The late Church of God cleric worked with the couple now on trial in St. Thomas, her family says.

Pastor worked to change discipline

Note: This church is independent and not affiliated with the Church of God congregations.

FYI London/June 10, 2002

A pastor in Aylmer's Church of God reportedly tried to change the way a couple disciplined their children before their practices landed them in a courtroom.

Anne Thiessen, who until her death in 2000 was perhaps the second most influential pastor in the Aylmer congregation and a confidant to church leader Danny Layne, tried to take the family of nine under her wing when they arrived from Mexico in 1999, according to her husband, Peter, and her daughter, Rose.

"She was working with them in their discipline methods," said Rose Thiessen, who like her father, is not a member of the church.

The family was one of several in a congregation of nearly 200 people that drew special attention from Anne Thiessen, they said.

Her goals were twofold: That discipline should not be excessive or inconsistent.

"She was teaching families how to punish without abusing," Rose Thiessen said.

Her visits to the family home were about more than discipline -- Anne Thiessen hoped to help families whose roots were in Mexico to adapt to their new surroundings.

But her efforts ended when in December 1999, she became stricken with breast cancer, and refusing medical treatment, died 10 months later.

The family on trial, whose seven children were seized from their home last July, has a reputation in the community of being good and decent, Peter Thiessen said.

Their discipline practices, as his wife saw them, were the product of ignorance, not cruelty, he said -- they simply didn't understand the range of ways to discipline or the importance of being consistent.

Sitting in his Aylmer home near a portrait of himself and his wife, Peter Thiessen marvels at how his wife kept her faith in the church and her devotion to family members who didn't belong, enduring a tug-of-war that has split many families.

But he is still haunted by her death, one the family says was agonizing, an account disputed by Layne.

Peter Thiessen also questioned whether a recent memo in which church leaders purports to shift practices on corporal punishment and faith healing will be directed at anyone but the media.

Church leaders wrote they'll "allow" parents to take children with serious diseases to doctors because, "(Government has) passed laws with severe penalties, limiting our liberty to treat our seriously ill minor children exclusively with spiritual means."

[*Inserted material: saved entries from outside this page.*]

Lemma usage_on_missing_arguments_witness :
  (length ["http://x/report"] < 2)%nat
  /\ exit_code (run (env_always (HttpResponse 200)) "./send_report"
                  ["http://x/report"]) = 1
  /\ stderr (run (env_always (HttpResponse 200)) "./send_report"
               ["http://x/report"])
     = ("Usage: " ++ c_str "./send_report" ++ " <url> <agent_token>" ++ nl)%string
  /\ attempts (run (env_always (HttpResponse 200)) "./send_report"
                 ["http://x/report"]) = 0%nat
  /\ (forall ev,
        In ev (snd (run (env_always (HttpResponse 200)) "./send_report"
                      ["http://x/report"])) ->
        exists s, ev = Cerr s).
Proof.
  split; [simpl; lia|].
  apply (usage_on_missing_arguments (env_always (HttpResponse 200))
           "./send_report" ["http://x/report"]).
  simpl. lia.
Defined.

(** ** Independence of invocations *)

(** C8: two invocations with the same URL and token build the same request,
    whatever the program was called as, whatever follows the two arguments
    and whatever the network answers (provided both or neither obtain a
    handle); and the whole run, exit code and effects, is a function of the
    two arguments and the environment's answers alone.  [main] takes nothing
    from and leaves nothing to another invocation: its inputs are [argv] and
    the environment, its outputs the exit code and the trace. *)
Theorem same_arguments_same_request (e1 e2 : Env) (a1 a2 url token : string)
    (rest1 rest2 : list string) :
  init_ok e1 = init_ok e2 ->
  requests (run e1 a1 (url :: token :: rest1))
  = requests (run e2 a2 (url :: token :: rest2))
  /\ run e1 a1 (url :: token :: rest1) = run e1 a2 (url :: token :: rest2).
Proof.
  intros H. split.
  - rewrite !requests_run, H. reflexivity.
  - destruct (init_ok e1) eqn:H1.
    + now rewrite !(run_transfer e1 _ url token _ H1).
    + now rewrite !(run_no_handle e1 _ url token _ H1).
Qed.
Lemma Paste_spec bg img pos :
  buffer_ok bg -> buffer_ok img ->
  exists r,
    Paste bg img pos = Some r /\
    Rect r = Rect (Clone bg) /\ Stride r = Stride (Clone bg) /\
    forall x y, inside x y (Rect (Clone bg)) ->
      NRGBAAt r x y
      = Some (if PIn (Pt x y) (Intersect (Rect (Clone bg)) (pasteBounds bg img pos))
              then pasted_pixel bg img pos x y
              else pixel_of bg x y).
Proof.
  intros Hbg Himg. unfold Paste.
  destruct (Overlaps (Rect (Clone bg)) (pasteBounds bg img pos)) eqn:Hov.
  2:{ exists (Clone bg). repeat split. intros x y Hin.
      rewrite Intersect_no_overlap by done. now apply NRGBAAt_Clone. }
  destruct (overlap_geometry bg img pos Hbg Himg Hov) as (F & HP & HI).
  unfold pasted_pixel.
  set (W := Dx (Bounds bg)) in *. set (H := Dy (Bounds bg)) in *.
  set (SW := Dx (Bounds img)) in *. set (SH := Dy (Bounds img)) in *.
  set (px := X (Min (pasteBounds bg img pos))) in *.
  set (py := Y (Min (pasteBounds bg img pos))) in *.
  destruct F. unfold GoInt.in_range, GoInt.min_int, GoInt.max_int in *.
  change (2 ^ 63) with 9223372036854775808 in *.
  set (ix0 := Z.max 0 px) in *. set (iy0 := Z.max 0 py) in *.
  set (ix1 := Z.min W (px + SW)) in *. set (iy1 := Z.min H (py + SH)) in *.
  assert (Stride (Clone bg) = 4 * W) as HSd by (apply Clone_Stride; [lia|done]).
  assert (Stride (toNRGBA img) = 4 * SW) as HSs by (apply Clone_Stride; [lia|done]).
  assert (Rect (toNRGBA img) = {| Min := Pt 0 0; Max := Pt SW SH |}) as HRs
    by apply Clone_Rect.
  assert (Z.of_nat (length (Pix (Clone bg))) = 4 * W * H) as HLd
    by (apply buffer_length; lia).
  assert (Z.of_nat (length (Pix (toNRGBA img))) = 4 * SW * SH) as HLs
    by (apply buffer_length; lia).
  rewrite HI, ?HP. unfold Dx, Dy, PixOffset. rewrite Clone_Rect, HRs, HSd, HSs.
  cbn [Min Max X Y Pt]. fold W H. rewrite !Z.sub_0_r.
  assert (0 <= ix0 < ix1 /\ ix1 <= W /\ 0 <= iy0 < iy1 /\ iy1 <= H /\
          px <= ix0 /\ ix1 <= px + SW /\ py <= iy0 /\ iy1 <= py + SH)
    as (Hx0 & Hx1 & Hy0 & Hy1 & Hpx0 & Hpx1 & Hpy0 & Hpy1) by lia.
  clearbody ix0 ix1 iy0 iy1.
  assert (forall z, - 9223372036854775808 <= z <= 9223372036854775807 ->
                    GoInt.wrap z = z) as Hw
    by (intros; apply wrap_id; unfold GoInt.in_range, GoInt.min_int, GoInt.max_int; lia).
  assert (4 * W <= 4 * W * H /\ 4 * SW <= 4 * SW * SH) as [Bw Bsw]
    by (pose proof (rows_bound W H 1); pose proof (rows_bound SW SH 1); lia).
  assert (4 * H <= 4 * W * H /\ 4 * SH <= 4 * SW * SH) as [Bh Bsh] by nia.
  pose proof (offset_bounds W H ix0 iy0 0 ltac:(lia) ltac:(lia) ltac:(lia)) as Bd.
  pose proof (offset_bounds SW SH (ix0 - px) (iy0 - py) 0
                ltac:(lia) ltac:(lia) ltac:(lia)) as Bs.
  pose proof (rows_bound W H iy1 ltac:(lia) ltac:(lia)) as Bd1.
  pose proof (rows_bound SW SH (iy1 - py) ltac:(lia) ltac:(lia)) as Bs1.
  unfold GoInt.sub, GoInt.mul, GoInt.add.
  rewrite !Z.sub_0_r.
  rewrite !(Hw (ix1 - ix0)), !(Hw (iy1 - iy0)), !(Hw (ix0 - px)), !(Hw (iy0 - py)),
    !(Hw ix0), !(Hw iy0) by lia.
  rewrite (Hw ((ix1 - ix0) * 4)), (Hw (iy0 * (4 * W))), (Hw (ix0 * 4)),
    (Hw ((iy0 - py) * (4 * SW))), (Hw ((ix0 - px) * 4)) by lia.
  rewrite (Hw (iy0 * (4 * W) + ix0 * 4)),
    (Hw ((iy0 - py) * (4 * SW) + (ix0 - px) * 4)) by lia.
  destruct (paste_rows_spec (toNRGBA img) ((ix1 - ix0) * 4) (4 * W) (4 * SW)
              (Z.to_nat (iy1 - iy0)) 0 (iy0 * (4 * W) + ix0 * 4)
              ((iy0 - py) * (4 * SW) + (ix0 - px) * 4) (Pix (Clone bg)))
    as (i' & j' & pix' & -> & Hl & Hin & Hout);
    try (unfold GoInt.max_int; rewrite ?HLd, ?HLs, ?Z2Nat.id by lia; lia).
  cbn [mbind option_bind]. eexists. split; [reflexivity|]. cbn [Rect Stride].
  split; [reflexivity|]. split; [done|].
  intros x y Hxy. unfold inside in Hxy.
  cbn [Min Max X Y Pt] in Hxy.
  apply NRGBAAt_layout with (W := W) (H := H); cbn [Pix Stride Rect];
    [reflexivity|done|done|lia|lia|].
  intros c Hc. unfold PIn. cbn [Min Max X Y Pt].
  destruct (Z.leb_spec ix0 x); cbn [andb];
  [destruct (Z.ltb_spec x ix1); cbn [andb];
   [destruct (Z.leb_spec iy0 y); cbn [andb];
    [destruct (Z.ltb_spec y iy1); cbn [andb]|]|]|].
  { replace (y * (4 * W) + 4 * x + c)
      with (iy0 * (4 * W) + ix0 * 4 + (y - iy0) * (4 * W) + (4 * (x - ix0) + c)) by ring.
    rewrite Hin by lia.
    replace ((iy0 - py) * (4 * SW) + (ix0 - px) * 4 + (y - iy0) * (4 * SW)
             + (4 * (x - ix0) + c))
      with ((y - py) * (4 * Dx (Bounds img)) + 4 * (x - px) + c) by (fold SW; ring).
    unfold toNRGBA. rewrite Clone_index by (fold SW SH; lia). reflexivity. }
  all: rewrite Hout; [rewrite Clone_index by (fold W H; lia); reflexivity|];
    intros r Hr;
    replace (iy0 * (4 * W) + ix0 * 4 + r * (4 * W))
      with ((iy0 + r) * (4 * W) + 4 * ix0) by ring;
    replace ((iy0 + r) * (4 * W) + 4 * ix0 + (ix1 - ix0) * 4)
      with ((iy0 + r) * (4 * W) + 4 * ix1) by ring;
    apply row_disjoint; lia.
Qed.
(** * Portal session and link resolution engine (api/index.py)

    A shallow embedding of the Flask proxy in [api/index.py]: the portal URL
    normaliser, the device identity generator, the three-step session
    acquisition, the link resolver with its retry loop, the single-slot
    session cache and the [getlink] handler, followed by the properties the
    specification states about them.

    Conventions of the embedding.
    - A Python [str] is a Rocq [string], one [ascii] per code point; the
      development therefore covers strings whose code points are below 256.
      Whitespace, case mapping and percent-encoding follow CPython on that
      range, but for the two letters whose capitals lie above it, which
      [upper] leaves as they are.
    - What the standard library refuses on other strings (a lone surrogate
      in a command to quote, a network location whose NFKC form has a
      delimiter) is kept as a path of the program, decided by the [Library]
      the development is parameterised by.  The MAC, which comes from the
      environment, is taken to be a string that UTF-8 can encode.
    - A value decoded from JSON is a [value]; JSON numbers are integers.
    - Exceptions are the [Raise] results of an error monad over the program
      state [world], which holds the module-level [_cache], the log of the
      requests sent so far, the wall clock and the upstream's behaviour.
    - [time.time()] readings are rationals, in seconds.
    - Handlers that run concurrently are modelled twice: [Threads] takes the
      block of [ensure_cache] as one step, [Effects] lets the handlers
      interleave between any two effects of it. *)

From Stdlib Require Import String Ascii List Bool Arith NArith ZArith QArith Lia Lqa.
From Stdlib Require Import DecimalString.
Import ListNotations.

Set Implicit Arguments.
Set Warnings "-register-all".
Open Scope string_scope.

(* ================================================================== *)
(** * Python built-ins on [str] *)
(* ================================================================== *)

Module Py.

(** Code point of a character. *)
Definition ord (c : ascii) : N := N_of_ascii c.

Definition between (lo hi n : N) : bool := ((lo <=? n) && (n <=? hi))%N.

(** [str.isspace] on one character: 9-13, 28-32, 0x85 and 0xA0. *)
Definition isspace (c : ascii) : bool :=
  between 9 13 (ord c) || between 28 32 (ord c)
  || (ord c =? 133)%N || (ord c =? 160)%N.

(** Membership of a character in a string used as a character set. *)
Fixpoint mem (c : ascii) (set : string) : bool :=
  match set with
  | EmptyString => false
  | String d set' => Ascii.eqb c d || mem c set'
  end.

(** [s.lstrip(...)], with the stripped characters given by a predicate. *)
Fixpoint lstrip_by (p : ascii -> bool) (s : string) : string :=
  match s with
  | EmptyString => EmptyString
  | String c s' => if p c then lstrip_by p s' else s
  end.

(** [s.rstrip(...)], with the stripped characters given by a predicate. *)
Fixpoint rstrip_by (p : ascii -> bool) (s : string) : string :=
  match s with
  | EmptyString => EmptyString
  | String c s' =>
      match rstrip_by p s' with
      | EmptyString => if p c then EmptyString else String c EmptyString
      | r => String c r
      end
  end.

(** [s.strip()] *)
Definition strip (s : string) : string := rstrip_by isspace (lstrip_by isspace s).

(** [s.rstrip(chars)] *)
Definition rstrip (chars : string) (s : string) : string :=
  rstrip_by (fun c => mem c chars) s.

(** [s.startswith(p)] *)
Fixpoint startswith (p s : string) : bool :=
  match p, s with
  | EmptyString, _ => true
  | String _ _, EmptyString => false
  | String a p', String b s' => Ascii.eqb a b && startswith p' s'
  end.

(** [sub in s] *)
Fixpoint contains (sub s : string) : bool :=
  startswith sub s
  || match s with
     | EmptyString => false
     | String _ s' => contains sub s'
     end.

(** [s.replace(old, new)] for a non-empty [old]: the occurrences are taken
    from the left and do not overlap.  [skip] counts the characters of the
    occurrence just matched that are still to be passed over. *)
Fixpoint replace_from (old new : string) (skip : nat) (s : string) : string :=
  match s with
  | EmptyString => EmptyString
  | String c s' =>
      match skip with
      | S k => replace_from old new k s'
      | O =>
          if startswith old s
          then new ++ replace_from old new (String.length old - 1) s'
          else String c (replace_from old new 0 s')
      end
  end.

Definition replace (old new s : string) : string := replace_from old new 0 s.

(** [s.split(sep)] for a one-character separator. *)
Fixpoint split (sep : ascii) (s : string) : list string :=
  match s with
  | EmptyString => [EmptyString]
  | String c s' =>
      if Ascii.eqb c sep then EmptyString :: split sep s'
      else match split sep s' with
           | [] => [String c EmptyString]
           | p :: ps => String c p :: ps
           end
  end.

(** [sep.join(parts)] *)
Definition join (sep : string) (parts : list string) : string :=
  String.concat sep parts.

(** [l[-2:]] *)
Definition last_two {A : Type} (l : list A) : list A :=
  skipn (List.length l - 2) l.

(** [s[:n]] *)
Definition take (n : nat) (s : string) : string := String.substring 0 n s.

(** [s[n:]] *)
Fixpoint drop (n : nat) (s : string) : string :=
  match n, s with
  | O, _ => s
  | S _, EmptyString => EmptyString
  | S k, String _ s' => drop k s'
  end.

(** [str.lower] on one code point below 256: the ASCII capitals and the
    Latin-1 capitals 0xC0-0xDE (0xD7, the multiplication sign, apart). *)
Definition lower_char (c : ascii) : ascii :=
  let n := ord c in
  if between 65 90 n || (between 192 222 n && negb (n =? 215)%N)
  then ascii_of_N (n + 32) else c.

Definition lower (s : string) : string :=
  String.string_of_list_ascii (List.map lower_char (String.list_ascii_of_string s)).

(** [str.upper] on one code point below 256.  The sharp s becomes "SS"; the
    micro sign and the y with diaeresis have capitals above 255 and are left
    as they are.  The program applies [upper] to hexadecimal digests, and
    to the MAC for the field [MAC_Encoded], which it never reads. *)
Definition upper_char (c : ascii) : string :=
  let n := ord c in
  if (n =? 223)%N then "SS"
  else if between 97 122 n || (between 224 254 n && negb (n =? 247)%N)
  then String (ascii_of_N (n - 32)) EmptyString
  else String c EmptyString.

Fixpoint upper (s : string) : string :=
  match s with
  | EmptyString => EmptyString
  | String c s' => upper_char c ++ upper s'
  end.

(** Truth value of a string. *)
Definition nonempty (s : string) : bool :=
  match s with EmptyString => false | _ => true end.

(** Hexadecimal digit, upper or lower case. *)
Definition hex_digit (uppercase : bool) (n : N) : ascii :=
  if (n <? 10)%N then ascii_of_N (48 + n)
  else ascii_of_N ((if uppercase then 55 else 87) + n).

Definition hex2 (uppercase : bool) (n : N) : string :=
  String (hex_digit uppercase (n / 16)) (String (hex_digit uppercase (n mod 16)) EmptyString).

(** [str(n)] for an integer. *)
Definition str_of_Z (n : Z) : string := NilZero.string_of_int (Z.to_int n).

Definition str_of_N (n : N) : string := NilZero.string_of_uint (N.to_uint n).

(** ** [urllib.parse.quote] *)

Definition is_alnum (c : ascii) : bool :=
  let n := ord c in between 48 57 n || between 65 90 n || between 97 122 n.

(** The characters [quote] never escapes, with its default [safe='/']. *)
Definition quote_safe (c : ascii) : bool := is_alnum c || mem c "_.-~/".

(** One code point, UTF-8 encoded and percent-escaped. *)
Definition quote_char (c : ascii) : string :=
  let n := ord c in
  if quote_safe c then String c EmptyString
  else if (n <? 128)%N then "%" ++ hex2 true n
  else "%" ++ hex2 true (192 + n / 64) ++ "%" ++ hex2 true (128 + n mod 64).

Fixpoint quote (s : string) : string :=
  match s with
  | EmptyString => EmptyString
  | String c s' => quote_char c ++ quote s'
  end.

End Py.

(* ================================================================== *)
(** * Values decoded from JSON *)
(* ================================================================== *)

(** What [resp.json()] can return: [None], a [bool], an [int], a [str], a
    [list] or a [dict] with string keys, in insertion order. *)
Inductive value : Type :=
| VNone
| VBool (b : bool)
| VInt (n : Z)
| VStr (s : string)
| VList (items : list value)
| VDict (entries : list (string * value)).

(** Truth value of an object, as [if v] and [not v] take it. *)
Definition truthy (v : value) : bool :=
  match v with
  | VNone => false
  | VBool b => b
  | VInt n => negb (n =? 0)%Z
  | VStr s => Py.nonempty s
  | VList items => match items with [] => false | _ => true end
  | VDict entries => match entries with [] => false | _ => true end
  end.

(** [isinstance(v, dict)] *)
Definition is_dict (v : value) : bool :=
  match v with VDict _ => true | _ => false end.

(** Lookup in a [dict] held as an association list. *)
Fixpoint assoc {A : Type} (k : string) (d : list (string * A)) : option A :=
  match d with
  | [] => None
  | (k', v) :: d' => if String.eqb k k' then Some v else assoc k d'
  end.

(** [d[k] = v]: the entry is replaced in place, or appended. *)
Fixpoint dict_set {A : Type} (k : string) (v : A) (d : list (string * A)) : list (string * A) :=
  match d with
  | [] => [(k, v)]
  | (k', v') :: d' =>
      if String.eqb k k' then (k, v) :: d' else (k', v') :: dict_set k v d'
  end.

Module Repr.

(** The double quote character. *)
Definition dquote : ascii := ascii_of_N 34.
Definition squote : ascii := ascii_of_N 39.
Definition backslash : ascii := ascii_of_N 92.

(** Code points [repr] writes as an escape: the C0 and C1 controls, DEL, the
    no-break space and the soft hyphen. *)
Definition unprintable (c : ascii) : bool :=
  let n := Py.ord c in
  (n <? 32)%N || Py.between 127 160 n || (n =? 173)%N.

Definition repr_char (q : ascii) (c : ascii) : string :=
  let n := Py.ord c in
  if Ascii.eqb c backslash then String backslash (String backslash EmptyString)
  else if Ascii.eqb c q then String backslash (String q EmptyString)
  else if (n =? 9)%N then String backslash "t"
  else if (n =? 10)%N then String backslash "n"
  else if (n =? 13)%N then String backslash "r"
  else if unprintable c then String backslash ("x" ++ Py.hex2 false n)
  else String c EmptyString.

Fixpoint escape (q : ascii) (s : string) : string :=
  match s with
  | EmptyString => EmptyString
  | String c s' => repr_char q c ++ escape q s'
  end.

(** [repr(s)] for a string: single quotes, unless the string has a single
    quote and no double quote. *)
Definition repr_str (s : string) : string :=
  let q := if Py.mem squote s && negb (Py.mem dquote s) then dquote else squote in
  String q (escape q s ++ String q EmptyString).

(** [repr(v)] *)
Fixpoint repr (v : value) : string :=
  match v with
  | VNone => "None"
  | VBool true => "True"
  | VBool false => "False"
  | VInt n => Py.str_of_Z n
  | VStr s => repr_str s
  | VList items =>
      "[" ++ Py.join ", " (List.map repr items) ++ "]"
  | VDict entries =>
      "{" ++ Py.join ", "
               (List.map (fun kv => repr_str (fst kv) ++ ": " ++ repr (snd kv)) entries)
          ++ "}"
  end.

End Repr.

(** [str(v)], also what an f-string writes for [{v}]. *)
Definition py_str (v : value) : string :=
  match v with
  | VStr s => s
  | _ => Repr.repr v
  end.

(* ================================================================== *)
(** * Exceptions, HTTP exchanges and the program state *)
(* ================================================================== *)

Inductive exn : Type :=
| RuntimeError (msg : string)
| ValueError (msg : string)
| AttributeError
| TypeError
| JSONDecodeError
| RequestException
| UnicodeEncodeError.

Church leaders also wrote parents should never "spank" in ways that abuse children physically, psychologically, or spiritually because "child abuse in any form is a hideous sin and is contrary to the teaching of the Word of God."

The trial of the Aylmer family continues tomorrow, its contents virtually secret because of a publication ban.

At the trial's conclusion, Judge Eleanor Schnall must decide if the children need further protection.